ストーリー
本作は、30歳の独身女性・古倉恵子がコンビニで働く日々を描いた小説である。恵子は、自分自身が社会に適応できていないことを痛感し、その中でコンビニでの生活が自分にとって適切な選択であると考えている。そんなある日、揃いも揃って恋愛に縁がない3人の同僚とともに、恵子は同居することになる。しかし、彼女たちは恵子の環境に違和感を覚えるようになり、彼女自身も自分が本当に望んでいる生き方は何かを模索するようになる。
感想
『コンビニ人間』は、現代社会に置かれた人々の孤独や孤立を真正面から描いた小説だ。
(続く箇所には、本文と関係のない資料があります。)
(* ===== verification/SessionPool.v ===== *)
(** * pool.c: the pool of [IPSession] structures

    [allocIPSessionPool], [getIPSession], [releaseIPSession] and
    [freeIPSessionPool] of flujos/src/pool.c, as a second implementation of the
    pool interface of Pools.v.  The containers live in the node heap, the
    sessions in their own heap. *)

From S2P Require Import Prelude Log NodeList Rings FlowData Pools NodePool.

Record spool := SPool {
  ip_session_pool_free : option loc;
  ip_session_pool_used : option loc;
  used_session : Z;             (** uint64_t *)
  free_session : Z;             (** uint64_t *)
  ips : option loc
}.

Definition init_spool : spool := SPool None None 0 0 None.

(** [allocIPSessionPool], for a pool of [size] sessions (the code's is
    [MAX_POOL_NODE/2]); the argument [nNetworks] is not used. *)
Definition allocIPSessionPool (size : nat) (h : heap) (ss : sheap) (mem : nat) (p : spool) :
    res (heap * sheap * nat * spool) :=
  match mem with
  | O => Err AssertFail                                (* assert(ips!=NULL) *)
  | S mem =>
      let base := first_free ss in
      let ls := array_locs base size in
      let ss := put_cells zero_session ss ls in
      '(h, mem, free) ← alloc_containers h mem (ip_session_pool_free p) (VSession <$> ls);
      Ok (h, ss, mem, SPool free (ip_session_pool_used p) 0 (u64 (Z.of_nat size)) (Some base))
  end.

(** The part of [getIPSession] under the lock: [None] when only one session is
    left, [exit(-1)] when there is none. *)
Definition take_session (h : heap) (p : spool) : res (option (option loc) * heap * spool) :=
  '(h, free, n) ← list_pop_first_node h (ip_session_pool_free p);
  if decide (free = None) then
    match n with
    | None => Err (ExitProgram (-1))
    | Some _ =>
        '(h, free) ← list_append_node h free n;
        Ok (None, h, SPool free (ip_session_pool_used p) (used_session p) (free_session p) (ips p))
    end
  else
    '(h, used) ← list_append_node h (ip_session_pool_used p) n;
    nd ← load h n;
    s ← as_session (data nd);
    Ok (Some s, h, SPool free used (u64 (used_session p + 1)) (u64 (free_session p - 1)) (ips p)).

(** [getIPSession]: NULL and a throttled log message when the pool is empty. *)
Definition getIPSession (h : heap) (p : spool) (lg : logst) :
    res (option loc * heap * spool * logst) :=
  '(r, h, p) ← take_session h p;
  match r with
  | None =>
      lg ← logErrorCount lg "Pool de flujos vacío" MEMORY_ERROR;
      Ok (None, h, p, lg)
  | Some s => Ok (s, h, p, lg)
  end.

(** The container handling of [releaseIPSession]. *)
Definition put_session (h : heap) (p : spool) (f : option loc) : res (heap * spool) :=
  '(h, used, n) ← list_pop_first_node h (ip_session_pool_used p);
  h ← set_data h n (match f with Some x => VSession x | None => VNull end);
  '(h, free) ← list_append_node h (ip_session_pool_free p) n;
  Ok (h, SPool free used (u64 (used_session p - 1)) (u64 (free_session p + 1)) (ips p)).

(** [releaseIPSession]: clears the flow and gives the session back. *)
Definition releaseIPSession (h : heap) (ss : sheap) (p : spool) (f : option loc) :
    res (heap * sheap * spool) :=
  ss ← sstore ss f (with_incoming zero_flow);
  '(h, p) ← put_session h p f;
  Ok (h, ss, p).

Fixpoint free_sessions (ss : sheap) (ls : list loc) : res sheap :=
  match ls with
  | [] => Ok ss
  | x :: ls => _ ← or_fault (ss !! x) NullDeref; free_sessions (delete x ss) ls
  end.

Definition freeIPSessionPool (size : nat) (h : heap) (ss : sheap) (p : spool) :
    res (heap * sheap * spool) :=
  h ← free_list (S (base.size h)) h (ip_session_pool_free p);
  h ← free_list (S (base.size h)) h (ip_session_pool_used p);
  base ← or_fault (ips p) NullDeref;
  ss ← free_sessions ss (array_locs base size);
  Ok (h, ss, SPool None None (used_session p) (free_session p) (ips p)).

(** ** The pool invariant *)

Definition spool_inv (h : heap) (p : spool) (σ : rings) (av : list loc) : Prop :=
  ip_session_pool_free p = head (σ SessFree) ∧
  ip_session_pool_used p = head (σ SessUsed) ∧
  free_session p = u64 (Z.of_nat (length av)) ∧
  used_session p = u64 (Z.of_nat (length (σ SessUsed))) ∧
  stocks h VSession (σ SessFree) av.

Ltac spool_proj :=
  cbn [ip_session_pool_free ip_session_pool_used free_session used_session].

Lemma take_session_spec h p σ x y av :
  rings_ok h σ → spool_inv h p σ (x :: y :: av) →
  ∃ h' p' c cs, σ SessFree = c :: cs ∧ take_session h p = Ok (Some (Some x), h', p') ∧
    ips p' = ips p ∧
    let σ' := <[SessUsed := σ SessUsed ++ [c]]> (<[SessFree := cs]> σ) in
    rings_ok h' σ' ∧ spool_inv h' p' σ' (y :: av) ∧ same_data h h'.
Proof.
  intros Hok (Ef & Eu & En & Em & Hst). apply stocks_cons_inv in Hst as (c & cs & Hf & Hc & Hst).
  destruct (containers_take h σ SessFree SessUsed Hok ltac:(done) c cs Hf)
    as (h1 & h2 & E1 & E2 & Hok2 & Hd2).
  pose proof (stocks_cons_inv _ _ _ _ _ Hst) as (c2 & cs2 & -> & _ & _).
  assert (data_of h2 c = Some (VSession x)) as Hc2 by (by rewrite Hd2).
  apply data_of_load in Hc2 as (nd & Hnd & Hdat).
  unfold take_session. rewrite Ef, E1. simpl. rewrite Eu, E2. simpl.
  rewrite (load_Some _ _ _ Hnd). simpl. rewrite Hdat. simpl.
  eexists _, _, _, _. split_and!; [done|done|done|done| |done].
  split_and!; spool_proj.
  - by rewrite fn_lookup_insert_ne, fn_lookup_insert by done.
  - by rewrite fn_lookup_insert.
  - rewrite En. apply (u64_pred (S (length av))).
  - rewrite fn_lookup_insert, Em, length_app. simpl. rewrite u64_succ. f_equal. lia.
  - rewrite fn_lookup_insert_ne, fn_lookup_insert by done.
    eapply stocks_same_data, Hst. intros z _. apply Hd2.
Qed.

Lemma take_session_last h p σ x :
  rings_ok h σ → spool_inv h p σ [x] →
  ∃ h' p', take_session h p = Ok (None, h', p') ∧ rings_ok h' σ ∧ spool_inv h' p' σ [x] ∧
    same_data h h' ∧ p' = p.
Proof.
  intros Hok (Ef & Eu & En & Em & Hst). pose proof Hst as Hst'.
  apply stocks_cons_inv in Hst as (c & cs & Hf & Hc & Hst).
  apply Forall2_nil_inv_r in Hst as ->.
  destruct (containers_rotate h σ SessFree Hok c Hf) as (h1 & h2 & E1 & E2 & Hok2 & Hd2).
  unfold take_session. rewrite Ef, E1. simpl. rewrite E2. simpl.
  eexists _, _. split_and!; [done|done| |done|].
  - split_and!; spool_proj; [by rewrite Hf|done|done|done|].
    eapply stocks_same_data, Hst'. intros z _. apply Hd2.
  - destruct p; simpl in *. by rewrite Ef, Hf.
Qed.

(** An empty pool stops the program. *)
Lemma take_session_empty h p σ :
  spool_inv h p σ [] → take_session h p = Err (ExitProgram (-1)).
Proof.
  intros (Ef & _ & _ & _ & Hst). apply Forall2_nil_inv_r in Hst.
  unfold take_session. rewrite Ef, Hst. done.
Qed.

Lemma put_session_spec h p σ av x :
  rings_ok h σ → spool_inv h p σ av → σ SessUsed ≠ [] →
  ∃ h' p' c cs, σ SessUsed = c :: cs ∧ put_session h p (Some x) = Ok (h', p') ∧
    ips p' = ips p ∧
    let σ' := <[SessFree := σ SessFree ++ [c]]> (<[SessUsed := cs]> σ) in
    rings_ok h' σ' ∧ spool_inv h' p' σ' (av ++ [x]) ∧
    (∀ y, data_of h' y = if decide (y = c) then Some (VSession x) else data_of h y).
Proof.
  intros Hok (Ef & Eu & En & Em & Hst) Hne. destruct (σ SessUsed) as [|c cs] eqn:Hu; [done|].
  destruct (containers_put h σ SessFree SessUsed Hok ltac:(done) c cs (VSession x) Hu)
    as (h1 & h2 & h3 & E1 & E2 & E3 & Hok3 & Hd3).
  assert (c ∉ σ SessFree) as Hcf.
  { intros Hcf. destruct Hok as (_ & _ & C).
    specialize (C SessFree SessUsed c Hcf). rewrite Hu in C. by specialize (C ltac:(left)). }
  unfold put_session. rewrite Eu, <-Hu, E1. simpl. rewrite E2. simpl. rewrite Ef, E3. simpl.
  eexists _, _, c, cs. split_and!; [done|done|done|done| |done].
  split_and!; spool_proj.
  - by rewrite fn_lookup_insert.
  - by rewrite fn_lookup_insert_ne, fn_lookup_insert by done.
  - rewrite En, length_app. simpl. rewrite u64_succ. f_equal. lia.
  - rewrite fn_lookup_insert_ne, fn_lookup_insert by done. rewrite Em. apply u64_pred.
  - rewrite fn_lookup_insert. apply stocks_snoc.
    + eapply stocks_same_data, Hst. intros z Hz. rewrite Hd3, decide_False; [done|].
      by intros ->.
    + by rewrite Hd3, decide_True.
Qed.

(** [SessionPool] is a [FifoPool]. *)
#[export] Instance session_pool : FifoPool SessFree SessUsed VSession take_session put_session spool_inv.
Proof.
  split.
  - by intros h p σ av (_ & _ & _ & _ & ?).
  - intros h h' p σ σ' av (Ef & Eu & En & Em & Hst) Hd E1 E2. unfold spool_inv. rewrite E1, E2.
    split_and!; [done..|]. by eapply stocks_same_data, Hst.
  - intros h p σ x y av Hok Hinv.
    destruct (take_session_spec h p σ x y av Hok Hinv) as
      (h' & p' & c & cs & Hf & E & _ & Hok' & Hinv' & Hd).
    exists h', p'. eexists. split_and!; [exact E|exact Hok'|exact Hinv'|exact Hd| | |].
    + intros r Hr. rewrite !fn_lookup_insert_ne by set_solver. done.
    + rewrite fn_lookup_insert, length_app. simpl. lia.
    + intros z. by apply chains_take.
  - intros h p σ x Hok Hinv.
    destruct (take_session_last h p σ x Hok Hinv) as (h' & p' & E & Hok' & Hinv' & Hd & _).
    by exists h', p'.
  - intros h p σ av x Hok Hinv Hne.
    destruct (put_session_spec h p σ av x Hok Hinv Hne) as
      (h' & p' & c & cs & Hu & E & _ & Hok' & Hinv' & Hd).
    exists h', p'. eexists. split_and!; [exact E|exact Hok'|exact Hinv'| | | | |].
    + intros y Hy. rewrite Hd, decide_False; [done|]. intros ->. apply Hy. rewrite Hu. left.
    + intros y [n Hn]. apply (fmap_is_Some data). fold (data_of h' y). rewrite Hd.
      unfold data_of. rewrite Hn. case_decide; eauto.
    + intros r Hr. rewrite !fn_lookup_insert_ne by set_solver. done.
    + rewrite fn_lookup_insert_ne, fn_lookup_insert by done. by rewrite Hu.
    + intros z. pose proof (chains_take σ SessUsed SessFree c cs z ltac:(done) Hu) as H.
      simpl in H. tauto.
Qed.

(** [allocIPSessionPool] puts every session of the array, zeroed, in the free stock. *)
Lemma allocIPSessionPool_spec size h ss mem p σ :
  rings_ok h σ → σ SessFree = [] → σ SessUsed = [] →
  ip_session_pool_free p = None → ip_session_pool_used p = None → (size < mem)%nat →
  ∃ h' p' σ',
    allocIPSessionPool size h ss mem p
      = Ok (h', put_cells zero_session ss (array_locs (first_free ss) size), (mem - S size)%nat, p') ∧
    rings_ok h' σ' ∧ changes_only [SessFree] σ σ' ∧ ips p' = Some (first_free ss) ∧
    spool_inv h' p' σ' (rev (array_locs (first_free ss) size)).
Proof.
  intros Hok Hf Hu Ef Eu Hmem. destruct mem as [|mem]; [lia|].
  set (ls := array_locs (first_free ss) size).
  assert (length ls = size) as Hlen by apply length_array_locs.
  destruct (alloc_containers_spec SessFree VSession ls h mem σ []) as
    (h' & σ' & E & Hok' & Hch & Hst & _); [done|rewrite Hf; constructor|lia|].
  rewrite app_nil_r in Hst.
  exists h', (SPool (head (σ' SessFree)) (ip_session_pool_used p) 0 (u64 (Z.of_nat size))
    (Some (first_free ss))), σ'.
  split; [|split; [done|split; [done|split; [done|]]]]; [|split_and!; spool_proj; [done| | | |done]].
  - unfold allocIPSessionPool. fold ls. rewrite Ef. rewrite Hf in E. simpl in E. rewrite E. simpl.
    by rewrite Hlen.
  - rewrite Eu, (Hch SessUsed), Hu by set_solver. done.
  - by rewrite length_rev, Hlen.
  - rewrite (Hch SessUsed), Hu by set_solver. done.
Qed.

(** ** Release of the whole pool *)

#[local] Arguments free_list : simpl never.

Lemma free_sessions_spec ss ls :
  NoDup ls → (∀ x, x ∈ ls → is_Some (ss !! x)) →
  ∃ ss', free_sessions ss ls = Ok ss' ∧ ∀ y, ss' !! y = if decide (y ∈ ls) then None else ss !! y.
Proof.
  revert ss. induction ls as [|x ls IH]; intros ss Hnd Hsome; [by exists ss|].
  apply NoDup_cons in Hnd as [Hx Hnd]. destruct (Hsome x ltac:(left)) as [n Hn].
  simpl. rewrite Hn. simpl. destruct (IH (delete x ss) Hnd) as (ss' & E & Hy).
  { intros y Hy. rewrite lookup_delete_ne by (by intros ->). apply Hsome. by right. }
  exists ss'. split; [done|]. intros y. rewrite Hy.
  destruct (decide (y = x)) as [->|Hne].
  - rewrite lookup_delete_eq, decide_False, decide_True by (done || left). done.
  - rewrite lookup_delete_ne by done. repeat case_decide; set_solver.
Qed.

(** [freeIPSessionPool] runs to the end without a double free. *)
Lemma freeIPSessionPool_spec size h ss p σ av b :
  rings_ok h σ → spool_inv h p σ av → ips p = Some b →
  (∀ x, x ∈ array_locs b size → is_Some (ss !! x)) →
  ∃ h' ss' p', freeIPSessionPool size h ss p = Ok (h', ss', p') ∧
    (∀ y, h' !! y = if decide (y ∈ σ SessFree ++ σ SessUsed) then None else h !! y) ∧
    (∀ y, ss' !! y = if decide (y ∈ array_locs b size) then None else ss !! y).
Proof.
  intros Hok (Ef & Eu & _) Hips Harr. unfold freeIPSessionPool.
  pose proof (rings_ok_dll _ _ SessFree Hok) as Hlf.
  pose proof (rings_ok_dll _ _ SessUsed Hok) as Hlu.
  destruct Hok as (A & B & C).
  rewrite Ef. destruct (free_list_spec (S (base.size h)) h _ _ Hlf) as (h1 & E1 & Hin1 & Hout1).
  { assert (length (σ SessFree) ≤ base.size h)%nat; [|lia].
    apply ring_length_size; [done|]. intros x. by apply ring_lookup. }
  rewrite E1. simpl.
  assert (dll h1 (head (σ SessUsed)) (σ SessUsed)) as Hlu1.
  { split_and!; [done|apply A|]. eapply ring_frame, B. intros y Hy. apply Hout1.
    intros Hy2. by specialize (C _ _ _ Hy Hy2). }
  rewrite Eu. destruct (free_list_spec (S (base.size h1)) h1 _ _ Hlu1) as (h2 & E2 & Hin2 & Hout2).
  { assert (length (σ SessUsed) ≤ base.size h1)%nat; [|lia].
    apply ring_length_size; [done|]. intros x. apply ring_lookup. apply Hlu1. }
  rewrite E2. simpl. rewrite Hips. simpl.
  destruct (free_sessions_spec ss (array_locs b size)) as (ss' & E3 & Hss);
    [apply NoDup_array_locs|done|].
  rewrite E3. simpl. eexists _, _, _. split_and!; [done| |done].
  intros y. case_decide as Hd; rewrite elem_of_app in Hd.
  - destruct (decide (y ∈ σ SessUsed)); [by apply Hin2|]. rewrite Hout2 by done.
    apply Hin1. tauto.
  - by rewrite Hout2, Hout1 by tauto.
Qed.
恵子がコンビニでの生活を選んだ理由や、同僚たちとの関係性、さらには彼女たちが結局彼女を理解できなかったことを通し、どこか物悲しい感情を感じずにはいられない。しかし、作中で描かれる人間関係は、人々が本当に必要とするものの一例でもある。恵子は、自分に合わないとわかっている社会の中で、自分に合った環境を見つけ、自分らしく生きることができた。そして、そのことが、物語の最後に示される希望となる。
まとめ
『コンビニ人間』は、現代社会に置かれた人々の孤独や孤立を描いた小説であるが、一方で自分に合った環境を見つけ、自分らしく生きることができる希望を与えてくれる作品だ。サブカルチャーやマイノリティなど、社会の片隅に置かれた人々が本当に必要とするものを追求し、自分を見つめ直すきっかけを与えてくれると思う。是非、読んでみてほしい作品である。